> Task brief: In the records below, find each line with the word "content" and copy it.
__________
Definition empty_world : World :=
  MkWorld ∅ ∅ [] [] (fun n => 10000 * Z.of_nat n) 0
          (fun c => 50 + 100 * rows_of c) (fun _ => 4096) sample_infer.

(** * Vocabulary of the statements *)

(** ** Runs *)

(** A computation that returns from every world. *)
Definition returns {A} (m : Py A) : Prop :=
  forall w, exists w' a, m w = (w', Returned a).



(** ** The common shape of the five converters

    Each converter reads the clock, then, inside [try], creates the parent
    directories of the output, does its format-specific work and logs the
    success; the handler logs the error. *)
Definition conversion (work : Path -> Path -> Py unit) (input_file output_file : Path)
  : Py Stats.t :=
  start ← time_time;
  try_except
    (mkdir_parents (parent output_file);;
     work input_file output_file;;
     log_success input_file output_file start)
    (fun e => log_error input_file (Some output_file) (str e)).

Definition csv_to_xlsx_work (i o : Path) : Py unit :=
  df ← pd_read_csv i; to_excel df o false.
Definition xlsx_to_csv_work (i o : Path) : Py unit :=
  df ← pd_read_excel i; to_csv df o false.
Definition csv_to_parquet_work (i o : Path) : Py unit :=
  df ← pd_read_csv i; to_parquet df o.
Definition parquet_to_csv_work (i o : Path) : Py unit :=
  df ← pd_read_parquet i; to_csv df o false.
Definition numbers_to_csv_work (i o : Path) : Py unit :=
  doc ← Document i;
  sheet ← first doc;
  table ← first sheet;
  match table with
  | [] => touch o
  | headers :: rest => df ← pd_DataFrame rest headers; to_csv df o false
  end.


(** ** The registry *)

(** The extension pairs of the specification. *)
Definition registered_pairs : list (string * string) :=
  [ (".csv", ".xlsx"); (".xlsx", ".csv"); (".csv", ".parquet"); (".parquet", ".csv");
    (".numbers", ".csv") ].

(** The lookup [infer_and_run_conversion] performs, on two extensions. *)
Definition lookup (in_ext out_ext : string) : option converter :=
  dict_get mapping (lower in_ext, lower out_ext).

(** ** What a run may change

    A computation [keeps R] when every run, returning or raising, takes a
    world to an [R]-related one. *)
Definition keeps {A} (R : World -> World -> Prop) (m : Py A) : Prop :=
  forall w w' out, m w = (w', out) -> R w w'.

(** Nothing in the pipeline deletes: files stay files, directories stay
    directories, the trace only gets longer, and the readers stay the same. *)
Definition grows (w w' : World) : Prop :=
  (forall p, is_file p w = true -> is_file p w' = true)
  /\ (forall p, is_dir p w = true -> is_dir p w' = true)
  /\ (exists t, fs_trace w' = fs_trace w ++ t)
  /\ infer_cell w' = infer_cell w.

(** ** Outcomes *)




(** ** The batch loop *)




(** ** Sizes, files and frames *)

(** The units of [get_file_size], smallest first. *)
Definition unit_names : list string := ["B"; "KB"; "MB"; "GB"; "TB"].


(** [p] can be written: it is no directory and its parent is one. *)
Definition writable (p : Path) (w : World) : bool :=
  negb (is_dir p w) && is_dir (parent p) w.

(** What is stored at a path. *)
Definition stored (w : World) (p : Path) : option content :=
  data <$> files w !! p.

(** The world after a read of [i] and a write of [c] to [o]. *)
Definition after_write (i o : Path) (c : content) (w : World) : World :=
  set_files (<[o := File (encoded_size w c) c]> (files w))
    (set_trace (fs_trace w ++ [OpRead i; OpWrite o]) w).



(** ** The five conversions, by name *)






(** The world in which the work of a converter starts. *)
Definition after_mkdir (o : Path) (w : World) : World :=
  set_dirs (list_to_set (prefixes (parent o)) ∪ dirs w)
    (set_trace (fs_trace w ++ [OpMkdir (parent o)]) (set_ticks (S (ticks w)) w)).


Definition index_column (c : content) : option (list cell) :=
  match c with
  | ParquetData idx _ => idx
  | _ => None
  end.




(** Only [mkdir] makes directories. *)
Definition same_dirs (w w' : World) : Prop := dirs w' = dirs w.


(** ** Worlds of the examples *)





(** * Vocabulary of the further properties *)

(** What the work of a converter leaves alone: directories, console and
    clock, the readers and writers, and every file but the one at the
    output path [o]. *)
Definition work_frame (o : Path) (w w' : World) : Prop :=
  dirs w' = dirs w /\ console w' = console w /\ ticks w' = ticks w
  /\ (forall p, p <> o -> files w' !! p = files w !! p)
  /\ infer_cell w' = infer_cell w /\ encoded_size w' = encoded_size w
  /\ clock w' = clock w /\ dir_size w' = dir_size w.













(** * Verification *)

(** ** The embedding on small inputs *)

Example suffix_xlsx : suffix ["data"; "converted"; "smart_sample.xlsx"] = ".xlsx".
Proof. reflexivity. Qed.

Example suffix_hidden : suffix [".bashrc"] = "".
Proof. reflexivity. Qed.

Example suffix_last_dot : suffix ["archive.tar.GZ"] = ".GZ".
Proof. reflexivity. Qed.

Example contains_missing : contains "missing" (path_str ["data"; "missing.numbers"]) = true.
Proof. reflexivity. Qed.

Example prefixes_3 :
  prefixes ["a"; "b"; "c"] = [["a"]; ["a"; "b"]; ["a"; "b"; "c"]].
Proof. reflexivity. Qed.

Example round_half_even_down : round_half_even 125 10 = 12.
Proof. reflexivity. Qed.

Example round_half_even_up : round_half_even 175 10 = 18.
Proof. reflexivity. Qed.

Example format_f_2 : format_f 2 1234567 1000000 = "1.23".
Proof. reflexivity. Qed.

Example format_f_pad : format_f 2 50000 1000000 = "0.05".
Proof. reflexivity. Qed.

Example dispatch_ignores_case w :
  infer_and_run_conversion ["REPORT.CSV"] ["out"; "Report.XlsX"] w
  = csv_to_xlsx ["REPORT.CSV"] ["out"; "Report.XlsX"] w.
Proof. reflexivity. Qed.

Example main_statuses :
  (main empty_world).2 =
  Returned
    [ Stats.mk Success "sample.csv" "smart_sample.xlsx" ".XLSX" "250.0 B" "0.01s";
      Stats.mk Success "sample.csv" "smart_sample.parquet" ".PARQUET" "250.0 B" "0.01s";
      Stats.mk Success "smart_sample.xlsx" "roundtrip.csv" ".CSV" "250.0 B" "0.01s";
      Stats.mk Failed "missing.numbers" "fail_test.csv" "-" "-" "-";
      Stats.mk Failed "sample.csv" "unknown_format.xyz" "-" "-" "-" ].
Proof. vm_compute. reflexivity. Qed.

Example main_console_last :
  List.last (console (main empty_world).1) "" =
  "[red]✖[/red] Failed: [bold]sample.csv[/bold] (No valid converter found for format pair)".
Proof. vm_compute. reflexivity. Qed.

(** ** Running computations *)


Lemma run_bind {A B} (m : Py A) (k : A -> Py B) (w : World) :
  (m ≫= k) w =
  match m w with
  | (w', Returned a) => k a w'
  | (w', Raised e) => (w', Raised e)
  end.
Proof. reflexivity. Qed.

Lemma run_bind_returned {A B} (m : Py A) (k : A -> Py B) (w w' : World) (a : A) :
  m w = (w', Returned a) -> (m ≫= k) w = k a w'.
Proof. intros H. rewrite run_bind, H. reflexivity. Qed.

Lemma run_bind_raised {A B} (m : Py A) (k : A -> Py B) (w w' : World) (e : exn) :
  m w = (w', Raised e) -> (m ≫= k) w = (w', Raised e).
Proof. intros H. rewrite run_bind, H. reflexivity. Qed.

Lemma returns_ret {A} (a : A) : returns (mret a : Py A).
Proof. intros w. eauto. Qed.

Lemma returns_bind {A B} (m : Py A) (k : A -> Py B) :
  returns m -> (forall a, returns (k a)) -> returns (m ≫= k).
Proof.
  intros Hm Hk w. destruct (Hm w) as (w1 & a & E).
  rewrite (run_bind_returned _ _ _ _ _ E). apply Hk.
Qed.

(** An [except Exception] clause whose handler returns makes the whole
    statement return, whatever the body does. *)
Lemma returns_try_except {A} (body : Py A) (handler : exn -> Py A) :
  (forall e, returns (handler e)) -> returns (try_except body handler).
Proof.
  intros Hh w. unfold try_except.
  destruct (body w) as [w1 [a | e]]; [eauto | apply Hh].
Qed.

Lemma try_except_returned {A} (body : Py A) (handler : exn -> Py A) w w' a :
  body w = (w', Returned a) -> try_except body handler w = (w', Returned a).
Proof. intros H. unfold try_except. rewrite H. reflexivity. Qed.

Lemma try_except_raised {A} (body : Py A) (handler : exn -> Py A) w w' e :
  body w = (w', Raised e) -> try_except body handler w = handler e w'.
Proof. intros H. unfold try_except. rewrite H. reflexivity. Qed.

(** ** The helpers *)



Lemma log_error_run i o err w :
  log_error i o err w =
  (set_console (console w ++ [failure_line (name i) err]) w,
   Returned (Stats.mk Failed (name i) (match o with Some p => name p | None => "-" end)
                      "-" "-" "-")).
Proof. reflexivity. Qed.


Lemma is_file_lookup p w : is_file p w = match files w !! p with Some _ => true | None => false end.
Proof.
  unfold is_file. destruct (files w !! p) eqn:E.
  - apply bool_decide_eq_true. eauto.
  - apply bool_decide_eq_false. intros [x Hx]. discriminate.
Qed.


Lemma stat_size_run p w :
  stat_size p w =
  (set_trace (fs_trace w ++ [OpStat p]) w,
   match files w !! p with
   | Some f => Returned (st_size f)
   | None => if is_dir p w then Returned (dir_size w p) else Raised (FileNotFoundError p)
   end).
Proof.
  unfold stat_size, fs_call. cbn [files set_trace].
  destruct (files w !! p); [reflexivity|].
  change (is_dir p (set_trace (fs_trace w ++ [OpStat p]) w)) with (is_dir p w).
  destruct (is_dir p w); reflexivity.
Qed.






(** ** The common shape of the converters *)

Lemma csv_to_xlsx_shape : csv_to_xlsx = conversion csv_to_xlsx_work.
Proof. reflexivity. Qed.
Lemma xlsx_to_csv_shape : xlsx_to_csv = conversion xlsx_to_csv_work.
Proof. reflexivity. Qed.
Lemma csv_to_parquet_shape : csv_to_parquet = conversion csv_to_parquet_work.
Proof. reflexivity. Qed.
Lemma parquet_to_csv_shape : parquet_to_csv = conversion parquet_to_csv_work.
Proof. reflexivity. Qed.
Lemma numbers_to_csv_shape : numbers_to_csv = conversion numbers_to_csv_work.
Proof. reflexivity. Qed.




(** ** The registry *)

Lemma infer_and_run_conversion_lookup i o :
  infer_and_run_conversion i o =
  match lookup (suffix i) (suffix o) with
  | Some converter => converter i o
  | None => log_error i (Some o) "No valid converter found for format pair"
  end.
Proof. reflexivity. Qed.

Lemma dict_get_Some_In {V} (d : list ((string * string) * V)) k v :
  dict_get d k = Some v -> In (k, v) d.
Proof.
  induction d as [|[k' v'] d IH]; cbn [dict_get]; [discriminate|].
  case_bool_decide as E.
  - intros [= <-]. subst k'. left. reflexivity.
  - intros H. right. auto.
Qed.

Lemma dict_get_None {V} (d : list ((string * string) * V)) k :
  dict_get d k = None <-> ~ In k (List.map fst d).
Proof.
  induction d as [|[k' v'] d IH]; cbn [dict_get List.map In fst].
  - tauto.
  - case_bool_decide as E.
    + split; [discriminate | intros H; exfalso; apply H; left; exact E].
    + rewrite IH. tauto.
Qed.

Lemma dict_get_In {V} (d : list ((string * string) * V)) k v :
  List.NoDup (List.map fst d) -> In (k, v) d -> dict_get d k = Some v.
Proof.
  induction d as [|[k' v'] d IH]; cbn [dict_get List.map In fst]; [tauto|].
  intros Hnd [E | Hin].
  - inversion E; subst. rewrite bool_decide_eq_true_2 by reflexivity. reflexivity.
  - inversion Hnd as [|? ? Hnotin Hnd']; subst.
    case_bool_decide as E.
    + subst k'. exfalso. apply Hnotin.
      change k with (fst (k, v)). apply List.in_map. exact Hin.
    + auto.
Qed.

Lemma mapping_keys : List.map fst mapping = registered_pairs.
Proof. reflexivity. Qed.

Lemma registered_pairs_NoDup : List.NoDup registered_pairs.
Proof.
  unfold registered_pairs.
  repeat (constructor; [cbn [In]; intuition discriminate|]). constructor.
Qed.


Lemma lower_ascii_idem c : lower_ascii (lower_ascii c) = lower_ascii c.
Proof. destruct c as [[] [] [] [] [] [] [] []]; reflexivity. Qed.

Lemma lower_idem s : lower (lower s) = lower s.
Proof. induction s as [|c s IH]; cbn; [|rewrite lower_ascii_idem, IH]; reflexivity. Qed.

Lemma lower_upper_ascii c : lower_ascii (upper_ascii c) = lower_ascii c.
Proof. destruct c as [[] [] [] [] [] [] [] []]; reflexivity. Qed.

Lemma lower_upper s : lower (upper s) = lower s.
Proof. induction s as [|c s IH]; cbn; [|rewrite lower_upper_ascii, IH]; reflexivity. Qed.

(** [C4] [infer_and_run_conversion] dispatches on the registry lookup of the
    two suffixes.  The lookup lowercases both extensions (so extensions that
    differ only in case resolve alike, whatever their case), matches the
    lowercased pair exactly against the keys, and the keys are exactly the
    five fixed pairs, each with its own converter; every other pair
    resolves to nothing.  Near misses do not match: a missing leading dot, a
    truncated or a longer extension. *)
Theorem registry_lookup_exact :
  (forall i o,
     infer_and_run_conversion i o =
     match lookup (suffix i) (suffix o) with
     | Some converter => converter i o
     | None => log_error i (Some o) "No valid converter found for format pair"
     end)
  /\ List.map fst mapping = registered_pairs
  /\ List.NoDup registered_pairs
  /\ (forall a b c, lookup a b = Some c <-> In ((lower a, lower b), c) mapping)
  /\ (forall a b, lookup a b = None <-> ~ In (lower a, lower b) registered_pairs)
  /\ (forall a b a' b', lower a = lower a' -> lower b = lower b' ->
        lookup a b = lookup a' b')
  /\ (forall a b, lookup (upper a) (upper b) = lookup a b
                  /\ lookup (lower a) (lower b) = lookup a b)
  /\ lookup ".csv" ".xlsx" = Some csv_to_xlsx
  /\ lookup ".xlsx" ".csv" = Some xlsx_to_csv
  /\ lookup ".csv" ".parquet" = Some csv_to_parquet
  /\ lookup ".parquet" ".csv" = Some parquet_to_csv
  /\ lookup ".numbers" ".csv" = Some numbers_to_csv
  /\ lookup ".CSV" ".XlsX" = Some csv_to_xlsx
  /\ lookup "csv" "xlsx" = None
  /\ lookup ".cs" ".xlsx" = None
  /\ lookup ".csvx" ".xlsx" = None
  /\ lookup ".xlsx" ".parquet" = None.
Proof.
  split; [exact infer_and_run_conversion_lookup|].
  split; [exact mapping_keys|].
  split; [exact registered_pairs_NoDup|].
  split.
  { intros a b c. unfold lookup. split.
    - apply dict_get_Some_In.
    - apply dict_get_In. rewrite mapping_keys. exact registered_pairs_NoDup. }
  split.
  { intros a b. unfold lookup. rewrite dict_get_None, mapping_keys. reflexivity. }
  split.
  { intros a b a' b' Ha Hb. unfold lookup. rewrite Ha, Hb. reflexivity. }
  split.
  { intros a b. unfold lookup. rewrite !lower_upper, !lower_idem. split; reflexivity. }
  repeat split; reflexivity.
Qed.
__________
> Task answer:
Definition stored (w : World) (p : Path) : option content :=
Definition after_write (i o : Path) (c : content) (w : World) : World :=
Definition index_column (c : content) : option (list cell) :=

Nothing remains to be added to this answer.